On a press release of beginning 2018, it is mentioned that the Philippine Alliance for Recycling and Materials Sustainability (PARMS) was set to establish a PHP 25 million ($475,000) facility that should recycle plastic sachets. In a statement, the multi-stakeholder group said the recycling facility will be able to process more than 150 metric tons of waste per year, which will be converted into products such as pallets, school chairs and other high-value plastic products.
Driven by curiosity to learn more about this mysterious alliance, I made an appointment with his Executive Director, Paolo GONZALES. Paolo is a young man really courteous and serious. He took time to talk about PARMS over a coffee into a Starbucks’s cups non-recyclable according himself ;-).
According Paolo Gonzales, the PARMS stake is “to develop and implement a holistic and comprehensive program to increase resource recovery and reduce landfill dependence towards zero waste”.
PARMS is a multi-sectoral coalition composed of top consumer goods companies such as Coca-Cola FEMSA Philippines; Liwayway Marketing Corporation; Monde Nissin Corp.; Nestlé Philippines Inc.; Pepsi-Cola Products Philippines, Inc.; Procter & Gamble Philippines; Unilever Philippines; Universal Robina Corporation; as well as Philippine Chamber of Commerce and Industry, and the Philippine Plastics Industry Association; and environmental nongovernment groups such as the Zero Waste Recycling Movement; and Philippine Business for the Environment.
In his presentation, the PARMS objectives appear to be, in particular, to promote sustainable material economy in the Philippines through mechanisms that close the loop of materials cycling from consumers to recyclers and manufacturers. At the same time, it also means to influence manufacturers to continually increase recyclability of their products as well as educate consumers to shift their behavior to give preferential bias to products with higher recyclability. An ambitious program around which the biggest consumer goods companies join together in the country.

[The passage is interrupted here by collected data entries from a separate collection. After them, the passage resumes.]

Lemma ts_required_bind_at {A} (f : bytes -> Result A) toks k :
  ts_required_bind f (mk_TokenStream toks (min k (length toks))) =
  (mk_TokenStream toks (min (S k) (length toks)), token_field f toks k).
Proof.
  unfold ts_required_bind, mbind, se_bind, token_field. rewrite ts_required_at.
  by destruct (toks !! k).
Qed.

Lemma required_field_at {A} ctx (f : bytes -> Result A) toks k :
  required_field ctx f (mk_TokenStream toks (min k (length toks))) =
  (mk_TokenStream toks (min (S k) (length toks)), add_context [s2b ctx] (token_field f toks k)).
Proof. unfold required_field. by rewrite ts_required_bind_at. Qed.

(** One name and its value. *)
Definition tail_step (tl : SdpTail) (p : bytes * bytes) : SdpTail :=
  if bool_decide (p.1 = s2b "raddr") then
    mk_SdpTail (Some (add_context [s2b "raddr"] (ice_address_from_string p.2))) (maybe_rport tl) (tail_extensions tl)
  else if bool_decide (p.1 = s2b "rport") then
    mk_SdpTail (maybe_raddr tl) (Some (add_context [s2b "rport"] (port_from_string p.2))) (tail_extensions tl)
  else mk_SdpTail (maybe_raddr tl) (maybe_rport tl) (tail_extensions tl ++ [mk_Extension p.1 p.2]).

(** The loop at position [k]. *)
Definition loop_at (fuel : nat) (toks : list bytes) (k : nat) (tl : SdpTail) : option (Result SdpTail) :=
  sdp_loop fuel (mk_TokenStream toks (min k (length toks))) tl.

Lemma loop_at_nil fuel toks k tl : (length toks <= k)%nat -> loop_at (S fuel) toks k tl = Some (Ok tl).
Proof.
  intros Hk. unfold loop_at. cbn [sdp_loop]. unfold ts_optional. cbn [ts_data ts_pos].
  by rewrite lookup_ge_None_2 by lia.
Qed.

Lemma loop_at_cons fuel toks k name tl : toks !! k = Some name ->
  loop_at (S fuel) toks k tl =
    match toks !! S k with
    | Some value => loop_at fuel toks (S (S k)) (tail_step tl (name, value))
    | None =>
        let missing {A} ctx : Result A := add_context [s2b ctx] (Err (token_error te_no_required_token)) in
        if bool_decide (name = s2b "raddr") then
          loop_at fuel toks (S (S k)) (mk_SdpTail (Some (missing "raddr"%string)) (maybe_rport tl) (tail_extensions tl))
        else if bool_decide (name = s2b "rport") then
          loop_at fuel toks (S (S k)) (mk_SdpTail (maybe_raddr tl) (Some (missing "rport"%string)) (tail_extensions tl))
        else Some (Err (token_error te_no_required_token))
    end.
Proof.
  intros Hn. pose proof (lookup_lt_Some _ _ _ Hn) as Hk. unfold loop_at. cbn [sdp_loop]. unfold ts_optional.
  cbn [ts_data ts_pos]. rewrite (Nat.min_l k) by lia. rewrite Hn.
  replace (mk_TokenStream toks (S k)) with (mk_TokenStream toks (min (S k) (length toks))) by (f_equal; lia).
  rewrite !required_field_at, ts_required_at. unfold token_field, tail_step. cbn [fst snd].
  destruct (toks !! S k) as [value|]; repeat case_bool_decide; done.
Qed.

Lemma lookup_drop_cons {A} (l : list A) k x rest : drop k l = x :: rest -> l !! k = Some x /\ drop (S k) l = rest.
Proof.
  intros E. split.
  - pose proof (lookup_drop l k 0) as Hl. rewrite E, Nat.add_0_r in Hl. done.
  - change (S k) with (1 + k)%nat. rewrite Nat.add_comm, <- drop_drop, E. done.
Qed.

Lemma lookup_drop_nil {A} (l : list A) k : drop k l = [] -> l !! k = None /\ (length l <= k)%nat.
Proof.
  intros E. apply (f_equal length) in E. rewrite length_drop in E. cbn in E.
  split; [apply lookup_ge_None_2|]; lia.
Qed.

(** With every name followed by a value, the loop folds over the pairs. *)
Lemma loop_at_pairs toks pairs : forall fuel k tl, drop k toks = flat_pairs pairs ->
  (length pairs < fuel)%nat -> loop_at fuel toks k tl = Some (Ok (fold_left tail_step pairs tl)).
Proof.
  induction pairs as [|[n v] pairs IH]; intros [|fuel] k tl E Hf; cbn in Hf; try lia.
  - apply loop_at_nil. by apply lookup_drop_nil.
  - cbn in E. apply lookup_drop_cons in E as [E1 E]. apply lookup_drop_cons in E as [E2 E].
    rewrite (loop_at_cons fuel toks k n tl E1), E2. cbn [fold_left]. by apply IH; [|lia].
Qed.

(** A last name without a value is an error, of the loop or of the field it names. *)
Lemma loop_at_odd toks pairs name : forall fuel k tl, drop k toks = flat_pairs pairs ++ [name] ->
  (S (length pairs) < fuel)%nat ->
  loop_at fuel toks k tl = Some (Err (token_error te_no_required_token)) /\ name <> s2b "raddr" /\ name <> s2b "rport" \/
  exists tl', loop_at fuel toks k tl = Some (Ok tl') /\
    (default false (is_err <$> maybe_raddr tl') = true \/ default false (is_err <$> maybe_rport tl') = true).
Proof.
  induction pairs as [|[n v] pairs IH]; intros [|fuel] k tl E Hf; cbn in Hf; try lia.
  - cbn in E. apply lookup_drop_cons in E as [E1 E]. apply lookup_drop_nil in E as [E2 Hl].
    rewrite (loop_at_cons fuel toks k name tl E1), E2. destruct fuel as [|fuel]; [lia|].
    cbv zeta. rewrite !loop_at_nil by lia. repeat case_bool_decide; [right..|by left]; (eexists; split; [reflexivity|]); [by left|by right].
  - cbn in E. apply lookup_drop_cons in E as [E1 E]. apply lookup_drop_cons in E as [E2 E].
    rewrite (loop_at_cons fuel toks k n tl E1), E2. by apply IH; [|lia].
Qed.

(** *** What the fold collects *)

Lemma values_of_snoc name pairs p :
  values_of name (pairs ++ [p]) = values_of name pairs ++ (if bool_decide (p.1 = name) then [p.2] else []).
Proof. unfold values_of. rewrite filter_app, map_app. f_equal. cbn. case_bool_decide; by case_decide. Qed.

Lemma extensions_of_snoc pairs p :
  extensions_of (pairs ++ [p]) = extensions_of pairs ++
    (if bool_decide (p.1 = s2b "raddr") then [] else if bool_decide (p.1 = s2b "rport") then [] else [mk_Extension p.1 p.2]).
Proof.
  unfold extensions_of. rewrite filter_app, map_app. f_equal. unfold filter. cbn [list_filter].
  case_decide as Hd; repeat case_bool_decide; tauto.
Qed.

Lemma fold_tail_step pairs tl : fold_left tail_step pairs (mk_SdpTail None None []) = tl ->
  maybe_raddr tl = (fun v => add_context [s2b "raddr"] (ice_address_from_string v)) <$> last (values_of (s2b "raddr") pairs) /\
  maybe_rport tl = (fun v => add_context [s2b "rport"] (port_from_string v)) <$> last (values_of (s2b "rport") pairs) /\
  tail_extensions tl = extensions_of pairs.
Proof.
  intros <-. induction pairs as [|p pairs (IH1 & IH2 & IH3)] using rev_ind; [done|].
  rewrite fold_left_app, !values_of_snoc, extensions_of_snoc. cbn [fold_left].
  set (tl := fold_left tail_step pairs _) in *. unfold tail_step.
  assert (s2b "raddr" <> s2b "rport") as Hne by discriminate.
  destruct (bool_decide (p.1 = s2b "raddr")) eqn:Er; [|destruct (bool_decide (p.1 = s2b "rport")) eqn:Ep].
  - apply bool_decide_eq_true in Er. rewrite Er, (bool_decide_false (s2b "raddr" = s2b "rport")) by done.
    cbn [maybe_raddr maybe_rport tail_extensions]. rewrite !app_nil_r, last_snoc. done.
  - cbn [maybe_raddr maybe_rport tail_extensions]. rewrite !app_nil_r, last_snoc. done.
  - cbn [maybe_raddr maybe_rport tail_extensions]. rewrite !app_nil_r. by rewrite IH3.
Qed.

Lemma maybe_result_last {A} (f : bytes -> Result A) (R : bytes -> A -> Prop) ctx values r :
  (forall v a, f v = Ok a <-> R v a) ->
  maybe_result ((fun v => add_context ctx (f v)) <$> last values) = Ok r <-> last_denotes R values r.
Proof.
  intros Hf. unfold maybe_result, last_denotes. destruct (last values) as [v|]; cbn.
  - specialize (Hf v). destruct (f v) as [a|e]; cbn.
    + split; [intros [= <-]; by apply Hf|]. destruct r as [b|]; [|done]. intros Hb%Hf. congruence.
    + split; [done|]. destruct r as [b|]; [|done]. by intros ?%Hf.
  - destruct r; split; done.
Qed.

End Parser.

(** ** Lemmas: the whole line *)

Lemma starts_with_iff v : starts_with v sdp_prefix = true <-> exists body, v = sdp_prefix ++ body.
Proof.
  unfold starts_with. rewrite bool_decide_eq_true. split.
  - intros E. exists (drop (length sdp_prefix) v). by rewrite <- E at 1; rewrite take_drop.
  - intros [body ->]. by rewrite take_app_length.
Qed.

Lemma sdp_advance_prefix body : sdp_advance (sdp_prefix ++ body) (zlen sdp_prefix) = Some body.
Proof.
  unfold sdp_advance. rewrite zlen_app. pose proof (zlen_nonneg body).
  rewrite (proj2 (Z.ltb_ge _ _)) by lia. unfold zlen. by rewrite Nat2Z.id, drop_app_length.
Qed.

Lemma length_split_all sv sep : (length (split_all sv sep) <= length sv)%nat.
Proof.
  pose proof (split_all_spec sv sep) as H. induction H as [|sv Hne Hs|a b l Ha Hb IH]; cbn; [done| |].
  - destruct sv; [done|]. cbn. lia.
  - rewrite length_app. cbn. lia.
Qed.

Section Line.
Context `{Craftpp} `{Inet}.
Context (error_message : Error -> bytes).

(** The candidate type and the position of the optional part. *)
Definition type_field (toks : list bytes) : Result CandidateType * nat :=
  match toks !! 6%nat with
  | Some tok =>
      if bool_decide (tok = s2b "typ") then (token_field type_from_string toks 7, 8%nat)
      else (Err (add_context_error [s2b "expected"; s2b "typ"; s2b "received"; tok] (token_error te_expected_token_missed)), 7%nat)
  | None => (Err (token_error te_no_required_token), 7%nat)
  end.

Lemma type_field_at toks :
  (_ ← ts_required_token (s2b "typ"); ts_required_bind type_from_string) (mk_TokenStream toks (min 6 (length toks))) =
  (mk_TokenStream toks (min (type_field toks).2 (length toks)), (type_field toks).1).
Proof.
  unfold ts_required_token. unfold mbind at 1, se_bind at 1. rewrite ts_required_bind_at. unfold type_field, token_field at 1.
  destruct (toks !! 6%nat) as [tok|] eqn:E; [|done]. case_bool_decide; [|done]. cbn [success].
  unfold success. rewrite ts_required_bind_at. done.
Qed.

(** The result in terms of the tokens. *)
Definition fields_result (toks : list bytes) : SdpTail -> Result SDPAttrParseResult :=
  sdp_result error_message
    (add_context [s2b "foundation"] (token_field foundation_from_string toks 0))
    (add_context [s2b "component"] (token_field component_id_from_string toks 1))
    (add_context [s2b "transport"] (token_field transport_type_from_string toks 2))
    (add_context [s2b "priority"] (token_field priority_from_string toks 3))
    (add_context [s2b "address"] (token_field ice_address_from_string toks 4))
    (add_context [s2b "port"] (token_field port_from_string toks 5))
    (type_field toks).1.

This is a good news for all, because we can also read that the waste and brand audits conducted in the country show these multinational corporations to be the top sources of pollution, particularly of single-use plastics. So, would these companies will be ready to clean up their act and own up the massive pollution associated with their brands and products?
It is true that the companies are increasingly involved on recycling. But for recycling it is first necessary to ensure a good collect of the plastic waste. Perhaps also it could be a good idea to reduce or at least to staunch the steady flow of new plastic. Since the 1950s, only 9% of plastic ever made has been recycled, while plastic production is slated to increase by 40% in the next decade. And, in Philippines, the majority of discarded plastic waste is either landing in landfills or in the ocean.
In terms of concrete project, on the field, I have visited a PARMS Plastics Recycling Facility in Sucat, Parañaque City. The facility started three months ago in partnership with the local government. The facility provides job to twenty employees including drivers for plastic waste collection which occurs morning and afternoon. Seven elementary schools in Parañaque collaborating with PARMS which to collect and transport the flexible plastics to the Parañaque Materials Recovery Facility. The plastics then are processed to become Green Antz Eco-bricks which are also used to improve the schools’ facilities.
Green Antz is a company which developed a way to convert flexible plastics to construction materials. Their main product is the Eco-brick which is a cheaper and sturdier alternative to concrete hollow blocks according to them.
In the absence of electricity, the facility is equipped with a shredder bike and all is manual making. Currently the facility makes around 90 bricks a day, consuming around 60-100kg of plastic waste according PARMS representative. A calculation very difficult to refined in the explains I received about the Eco-brick basis mixture’s composition. According the recipe as directed by the technician consist to incorporate only 0,94% of plastic in the final composition serving to make 45 Eco-bricks.
For sure, this is less plastic in the landfills. For this reason, the initiative is really positive. The future development of PARMS is to invest on an extrusion device which will converts flexible plastics into lumbers. These lumbers can be turned into usable products such as pallets, school chairs, tables, and tire bumpers.
What we know for sure is that passing though different places of the recycling industry shows that promoting an efficiency recycling industry is an approach needing the participation of all stakeholders: households, schools, establishments, administration, companies, waste-pickers, recycling centers, and also you, myself, and all the others. The PARM holistic and comprehensive program underline at least the will to board all stakeholders. As say Crispian Lao, president of PARMS, “every effort, even those which “may be perceived as small and insignificant”, helps address the problem”.
In the Philippines, as I suppose everywhere around the world, recycling is largely dependent on the monetary value of the recyclable materials. Plastic materials are one of the most valued among recyclable waste. It is obvious that the recycling industry must work to minimize the fact that the plastic waste ends up in bodies of water or overstretches the landfills. The necessity to improve the quality and the quantity of waste collection appear a priority.
Discovering a country as the Philippines through its waste management is a definitively instructive step and sometimes also frightening. The domain of the solid waste management is so huge that it is impossible to embrace everything.